FBI director Christopher Wray said companies like Huawei pose a threat to national and economic security.

"These charges lay bare Huawei's alleged blatant disregard for the laws of our country and standard global business practices," he said.

The US is seeking the extradition of Huawei CFO Meng Wanzhou from Canada, where she is currently released on bail in Vancouver, awaiting a hearing on February 6.

At the same time US authorities were unsealing the indictments, Australia telco TPG said it was ending its mobile network rollout due to a ban on Huawei 5G equipment handed down by Canberra.

As well as Australia, Huawei's 5G equipment in recent months has also far been banned or limited by the US, and New Zealand, while the UK's BT said it will be stripping Huawei from EE's mobile core.

On Friday, the New York Times reported Vodafone Group had temporarily stopped buying Huawei for its 5G core network.

China urges end to US crackdown on Huawei

China has urged Washington to "stop the unreasonable crackdown" on Huawei and other companies following the unsealing of the US indictments.

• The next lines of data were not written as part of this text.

Lemma writes_as_seq e m1 m2 b1 b2 :
  writes_as e m1 b1 -> writes_as e m2 b2 ->
  writes_as e (fun s => s ← m1 s; m2 s) (b1 ++ b2).
Proof.
  intros H1 H2 s Hwf He. destruct (H1 s Hwf He) as (s1 & -> & Hwf1 & Ha1).
  simpl. pose proof (abs_endian _ _ _ Ha1) as E1. rewrite He in E1.
  destruct (H2 s1 Hwf1 E1) as (s2 & -> & Hwf2 & Ha2).
  exists s2. split_and!; [done..|]. rewrite Ha2, Ha1.
  apply splice_rest_app. by apply wf_abs_pos.
Qed.

Lemma writes_as_Fixed e T v :
  0 < ct_size T -> writes_as e (writeFixed host junk T v) (wire e T v).
Proof.
  intros HT s Hwf <-. unfold writeFixed. rewrite obj_bytes_swapped by done.
  by apply write_refines.
Qed.

(** One byte reads the same in both orders. *)
Lemma obj_bytes_8 T v e : ct_size T = 1 -> obj_bytes host T v = wire e T v.
Proof. intros HT. unfold wire, obj_bytes. rewrite HT. by destruct host, e. Qed.

Lemma writes_as_varint e room v b :
  encode_varint room v = Ok b ->
  writes_as e (fun s => tmp ← encode_varint room v; write junk tmp s) b.
Proof. intros ->. apply writes_as_write. Qed.

Lemma writes_as_field e f b :
  valid_field f -> field_bytes e f = Ok b -> writes_as e (write_field host junk f) b.
Proof.
  intros Hv Hb.
  assert (forall n, in_u 16 n -> cast uint16_t n = n) as C16 by (intros; by apply cast_small; [simpl; lia|]).
  assert (forall n, in_u 32 n -> cast uint32_t n = n) as C32 by (intros; by apply cast_small; [simpl; lia|]).
  destruct f; cbn [field_bytes write_field valid_field] in *;
    try (injection Hb as <-);
    try (apply writes_as_Fixed; simpl; lia).
  - unfold writeFint8. rewrite (obj_bytes_8 _ _ e) by done. apply writes_as_write.
  - unfold writeFuint8. rewrite (obj_bytes_8 _ _ e) by done. apply writes_as_write.
  - apply bind_ok in Hb as (z & Hz & Hb). unfold writeInt32, EncodeZigzag32.
    rewrite Hz. by apply writes_as_varint.
  - by apply writes_as_varint.
  - apply bind_ok in Hb as (z & Hz & Hb). unfold writeInt64, EncodeZigzag64.
    rewrite Hz. by apply writes_as_varint.
  - by apply writes_as_varint.
  - apply writes_as_seq; [|apply writes_as_write].
    rewrite C16 by apply Hv. apply writes_as_Fixed. simpl. lia.
  - apply writes_as_seq; [|apply writes_as_write].
    rewrite C32 by apply Hv. apply writes_as_Fixed. simpl. lia.
  - apply writes_as_seq; [|apply writes_as_write]. apply writes_as_Fixed. simpl. lia.
  - apply bind_ok in Hb as (p & Hp & [= <-]).
    apply writes_as_seq; [|apply writes_as_write]. by apply writes_as_varint.
Qed.

Lemma writes_as_fields e fs b :
  Forall valid_field fs -> fields_bytes e fs = Ok b ->
  writes_as e (write_fields host junk fs) b.
Proof.
  revert b. induction fs as [|f fs IH]; intros b Hv Hb; simpl in Hb.
  - injection Hb as <-. intros s Hwf _. exists s. split_and!; [done..|].
    unfold vec_write. simpl. rewrite splice_nil, Nat.add_0_r. done.
  - apply Forall_cons in Hv as [Hf Hv].
    apply bind_ok in Hb as (b1 & Hb1 & Hb). apply bind_ok in Hb as (b2 & Hb2 & [= <-]).
    apply writes_as_seq; [by apply writes_as_field|by apply IH].
Qed.
End writers.

Lemma encode_varint_fits w room v :
  (w <= 7 * Z.of_nat room)%Z -> 0 < room -> in_u w v ->
  exists b, encode_varint room v = Ok b /\ 0 < length b.
Proof.
  intros Hw Hr Hv. destruct (encode_varint_total room v) as (b & ? & ? & _); [|done|].
  - unfold in_u in *. pose proof (Z.pow_le_mono_r 2 w (7 * Z.of_nat room)). lia.
  - exists b. split; [done|lia].
Qed.

(** Every valid field has an encoding, of at least one byte. *)
Lemma field_bytes_total e f :
  valid_field f -> exists b, field_bytes e f = Ok b /\ 0 < length b.
Proof.
  assert (forall T v, 0 < ct_size T ->
    exists b, Ok (wire e T v) = Ok b /\ 0 < length b) as Hw.
  { intros T v HT. eexists. split; [done|]. unfold wire. by rewrite length_obj_bytes. }
  assert (forall T v l, 0 < length l ->
    exists b, Ok (wire e T v ++ l) = Ok b /\ 0 < length b) as Hs.
  { intros T v l Hl. eexists. split; [done|]. rewrite length_app. lia. }
  pose proof (encode_varint_fits 32 5) as H5. pose proof (encode_varint_fits 64 10) as H10.
  destruct f; cbn [field_bytes valid_field]; intros Hv;
    match goal with
    | |- context [wire _ _ _ ++ _] => by apply Hs, Hv
    | |- context [wire _ _ _] => apply Hw; simpl; lia
    | |- context [EncodeZigzag _ _] => idtac
    | |- context [zlen _] => idtac
    | |- context [encode_varint 5 _] => by apply H5; [lia..|]
    | |- _ => by apply H10; [lia..|]
    end.
  - rewrite EncodeZigzag_spec by done. cbn [mbind outcome_bind]. eapply H5; [lia..|]. eapply EncodeZigzag_range;
      [|done|by apply EncodeZigzag_spec]. done.
  - rewrite EncodeZigzag_spec by done. cbn [mbind outcome_bind]. eapply H10; [lia..|]. eapply EncodeZigzag_range;
      [|done|by apply EncodeZigzag_spec]. done.
  - destruct (H10 (zlen l)) as (b & -> & Hb); [lia..|apply Hv|]. cbn [mbind outcome_bind]. eexists. split; [done|].
    rewrite length_app. lia.
Qed.

Lemma fields_bytes_total e fs : Forall valid_field fs -> exists b, fields_bytes e fs = Ok b.
Proof.
  induction 1 as [|f fs Hf _ (b' & IH)]; simpl; [eauto|].
  destruct (field_bytes_total e f Hf) as (b & -> & _). simpl. rewrite IH. simpl. eauto.
Qed.

Section readers.
Context (host : endian) {MM : Memory}.

(** [rd] reads [x] off the bytes [b] at the cursor of an array of byte order
    [e], and moves the cursor past them. *)
Definition reads_as {A} (e : endian) (rd : bytearray -> outcome (A * bytearray))
    (b : list Z) (x : A) : Prop :=
  forall s r, wf s -> m_endian s = e -> vec_rest (abs s) = b ++ r ->
    exists s', rd s = Ok (x, s') /\ wf s'
      /\ abs s' = Vec (data s) (m_position s + length b) (m_endian s).

Lemma rest_advanced s s' b r :
  vec_rest (abs s) = b ++ r ->
  abs s' = Vec (data s) (m_position s + length b) (m_endian s) -> vec_rest (abs s') = r.
Proof.
  intros Hr ->. unfold vec_rest in *. simpl in *.
  by rewrite <- drop_drop, Hr, drop_app_length.
Qed.

Lemma reads_as_read e b : 0 < length b -> reads_as e (read (length b)) b b.
Proof.
  intros Hb s r Hwf He Hr.
  destruct (read_refines (length b) s) as (s' & -> & Hwf' & Ha); [done..| |].
  - rewrite <- length_rest, Hr, length_app by done. lia.
  - exists s'. by rewrite Hr, take_app_length.
Qed.

Lemma reads_as_map {A B} e (rd : bytearray -> outcome (A * bytearray)) (g : A -> B) b x :
  reads_as e rd b x -> reads_as e (fun s => '(a, s) ← rd s; Ok (g a, s)) b (g x).
Proof. intros H s r Hwf He Hr. destruct (H s r Hwf He Hr) as (s' & -> & ? & ?). eauto. Qed.

Lemma reads_as_seq {A B} e (rd : bytearray -> outcome (A * bytearray))
    (k : A -> bytearray -> outcome (B * bytearray)) b1 b2 x y :
  reads_as e rd b1 x -> reads_as e (k x) b2 y ->
  reads_as e (fun s => '(a, s) ← rd s; k a s) (b1 ++ b2) y.
Proof.
  intros H1 H2 s r Hwf He Hr. rewrite <- app_assoc in Hr.
  destruct (H1 s _ Hwf He Hr) as (s1 & -> & Hwf1 & Ha1).
  pose proof (rest_advanced _ _ _ _ Hr Ha1) as Hr1.
  injection Ha1 as Ed Ep Ee. cbn [mbind outcome_bind].
  destruct (H2 s1 r Hwf1) as (s2 & -> & Hwf2 & Ha2); [congruence|done|].
  exists s2. split_and!; [done..|]. rewrite Ha2, Ed, Ep, Ee, length_app. f_equal. lia.
Qed.

Lemma reads_as_Fixed e T v :
  0 < ct_size T -> in_ctype T v -> reads_as e (readFixed host T) (wire e T v) v.
Proof.
  intros HT Hv s r Hwf He Hr.
  destruct (reads_as_read e (wire e T v)) with (s := s) (r := r)
    as (s' & Hrd & Hwf' & Ha); try done; [unfold wire; by rewrite length_obj_bytes|].
  unfold wire in Hrd at 1. rewrite length_obj_bytes in Hrd.
  unfold readFixed. rewrite Hrd. cbn [mbind outcome_bind].
  exists s'. split_and!; [|done..]. do 2 f_equal.
  assert (m_endian s' = e) as -> by (injection Ha; congruence).
  rewrite <- (obj_bytes_swapped host), of_obj_bytes_obj_bytes by done.
  case_decide; [by apply cast_small|].
  rewrite cast_small by (done || by apply byteswap_range). by apply byteswap_involutive.
Qed.

Lemma reads_as_8 e T v :
  ct_size T = 1 -> in_ctype T v ->
  reads_as e (fun s => '(l, s) ← read 1 s; Ok (of_obj_bytes host T l, s)) (wire e T v) v.
Proof.
  intros HT Hv. rewrite <- (cast_small T v) at 2 by (done || lia).
  rewrite <- (of_obj_bytes_obj_bytes host T v) by lia.
  rewrite (obj_bytes_8 host T v e) by done.
  apply (reads_as_map e (read 1) (of_obj_bytes host T)).
  assert (length (wire e T v) = 1) as E by (unfold wire; by rewrite length_obj_bytes).
  rewrite <- E at 1. apply reads_as_read. lia.
Qed.

Lemma wire_byte e b : is_byte b -> wire e uint8_t b = [b].
Proof.
  intros Hb. unfold wire, obj_bytes. cbn [ct_size uint8_t le_bytes rev app].
  replace (wrapu _ b mod 256)%Z with b; [by destruct e|].
  unfold is_byte, in_u in Hb. unfold wrapu. change (2 ^ ct_width uint8_t)%Z with 256%Z.
  rewrite Zmod_mod, Z.mod_small; lia.
Qed.

(** The byte source of the varint decoder. *)
Lemma yields_readFuint8 b s r :
  Forall is_byte b -> wf s -> vec_rest (abs s) = b ++ r ->
  exists s', yields (readFuint8 host) s b s' /\ wf s'
    /\ abs s' = Vec (data s) (m_position s + length b) (m_endian s).
Proof.
  intros Hb. revert s. induction Hb as [|x b Hx Hb IH]; intros s Hwf Hr.
  - exists s. split_and!; [constructor|done|]. simpl. by rewrite Nat.add_0_r.
  - destruct (reads_as_8 (m_endian s) uint8_t x) with (s := s) (r := b ++ r)
      as (s1 & Hrd & Hwf1 & Ha1); try done.
    { by rewrite wire_byte. }
    rewrite wire_byte in Ha1 by done.
    pose proof (rest_advanced _ _ [x] _ Hr Ha1) as Hr1.
    destruct (IH s1 Hwf1 Hr1) as (s2 & Hy & Hwf2 & Ha2).
    injection Ha1 as Ed Ep Ee. simpl in Ep.
    exists s2. split_and!; [by econstructor|done|].
    rewrite Ha2, Ed, Ep, Ee. simpl. f_equal. lia.
Qed.

Lemma reads_as_varint e w room v b :
  (0 <= w <= 7 * Z.of_nat room)%Z -> room <= varint_iters w -> in_u w v -> 0 < room ->
  encode_varint room v = Ok b ->
  reads_as e (fun s => decode_varint (readFuint8 host) w (varint_iters w) 0 0 s) b v.
Proof.
  intros Hw Hi Hv Hr0 Hb s r Hwf He Hr. unfold in_u in Hv.
  destruct (encode_varint_total room v) as (b' & Hb' & Hlen & Hbytes); [|done|].
  { unfold in_u. pose proof (Z.pow_le_mono_r 2 w (7 * Z.of_nat room)). lia. }
  rewrite Hb in Hb'. injection Hb' as <-.
  destruct (yields_readFuint8 b s r Hbytes Hwf Hr) as (s' & Hy & Hwf' & Ha).
  exists s'. split_and!; [|done..].
  rewrite (decode_encode_varint _ w room _ 0 0 v b s s' Hb Hy);
    [do 2 f_equal; lia|lia..|unfold in_u; lia|lia|lia].
Qed.

Lemma reads_as_string {e n l p rdlen} :
  0 < length l -> n = zlen l -> has_room n -> reads_as e rdlen p n ->
  reads_as e (fun s => '(len, s) ← rdlen s; _ ← make_string len; read (Z.to_nat len) s) (p ++ l) l.
Proof.
  intros Hl -> Hm Hp. apply (reads_as_seq e rdlen _ p l (zlen l)); [done|].
  rewrite make_string_room by done. cbn [mbind outcome_bind]. unfold zlen. rewrite Nat2Z.id. by apply reads_as_read.
Qed.

Lemma reads_as_field e f b :
  valid_field f -> field_room f -> field_bytes e f = Ok b -> reads_as e (read_field host f) b f.
Proof.
  intros Hv Hm Hb. destruct f; cbn [field_bytes read_field valid_field] in *;
    try (injection Hb as <-);
    try (by apply (reads_as_map e (readFixed host _)), reads_as_Fixed; [simpl; lia|]).
  - by apply (reads_as_map e (readFint8 host)), reads_as_8.
  - by apply (reads_as_map e (readFuint8 host)), reads_as_8.
  - apply bind_ok in Hb as (z & Hz & Hb).
    rewrite <- (DecodeZigzag_EncodeZigzag 32 v z) by done.
    apply (reads_as_map e (readInt32 host) Int32), (reads_as_map e (readUint32 host) DecodeZigzag32).
    apply (reads_as_varint e 32 5); [done|by vm_compute; lia| |lia|done].
    by eapply EncodeZigzag_range.
  - apply (reads_as_map e (readUint32 host) Uint32).
    by apply (reads_as_varint e 32 5); [|vm_compute; lia| |lia|].
  - apply bind_ok in Hb as (z & Hz & Hb).
    rewrite <- (DecodeZigzag_EncodeZigzag 64 v z) by done.
    apply (reads_as_map e (readInt64 host) Int64), (reads_as_map e (readUint64 host) DecodeZigzag64).
    apply (reads_as_varint e 64 10); [done|by vm_compute; lia| |lia|done].
    by eapply EncodeZigzag_range.
  - apply (reads_as_map e (readUint64 host) Uint64).
    by apply (reads_as_varint e 64 10); [|vm_compute; lia| |lia|].
  - apply (reads_as_map e (readStringF16 host) StringF16), (reads_as_string (proj1 Hv) eq_refl Hm).
    by apply reads_as_Fixed; [simpl; lia|apply Hv].
  - apply (reads_as_map e (readStringF32 host) StringF32), (reads_as_string (proj1 Hv) eq_refl Hm).
    by apply reads_as_Fixed; [simpl; lia|apply Hv].
  - apply (reads_as_map e (readStringF64 host) StringF64), (reads_as_string (proj1 Hv) eq_refl Hm).
    by apply reads_as_Fixed; [simpl; lia|apply Hv].
  - apply bind_ok in Hb as (p & Hp & [= <-]).
    apply (reads_as_map e (readStringVint host) StringVint), (reads_as_string (proj1 Hv) eq_refl Hm).
    by apply (reads_as_varint e 64 10); [|vm_compute; lia|apply Hv|lia|].
Qed.

Lemma reads_as_fields e fs b :
  Forall valid_field fs -> Forall field_room fs -> fields_bytes e fs = Ok b -> reads_as e (read_fields host fs) b fs.
Proof.
  revert b. induction fs as [|f fs IH]; intros b Hv Hm Hb; simpl in Hb.
  - injection Hb as <-. intros s r Hwf _ _. exists s. split_and!; [done..|].
    simpl. by rewrite Nat.add_0_r.
  - apply Forall_cons in Hv as [Hf Hv], Hm as [Hmf Hm].
    apply bind_ok in Hb as (b1 & Hb1 & Hb). apply bind_ok in Hb as (b2 & Hb2 & [= <-]).
    apply (reads_as_seq e (read_field host f)
             (fun x s => '(xs, s) ← read_fields host fs s; Ok (x :: xs, s)) b1 b2 f);
      [by apply reads_as_field|].
    by apply (reads_as_map e (read_fields host fs) (cons f)), IH.
Qed.
End readers.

A foreign ministry statement read on Tuesday on state TV news complained US authorities "mobilised state power to blacken" some Chinese companies "in an attempt to strangle fair and just operations".

It said there was a "strong political motivation and political manipulation".

"We strongly urge the United States stop the unreasonable crackdown on Chinese companies including Huawei and treat Chinese companies fairly and justly," the statement said.

It also said Beijing will "firmly defend" Chinese companies but gave no indication how it might respond to the US indictment of Huawei.

Updated at 5.52pm AEST, January 29, 2019: additional comments about the Chinese foreign ministry's statement were added.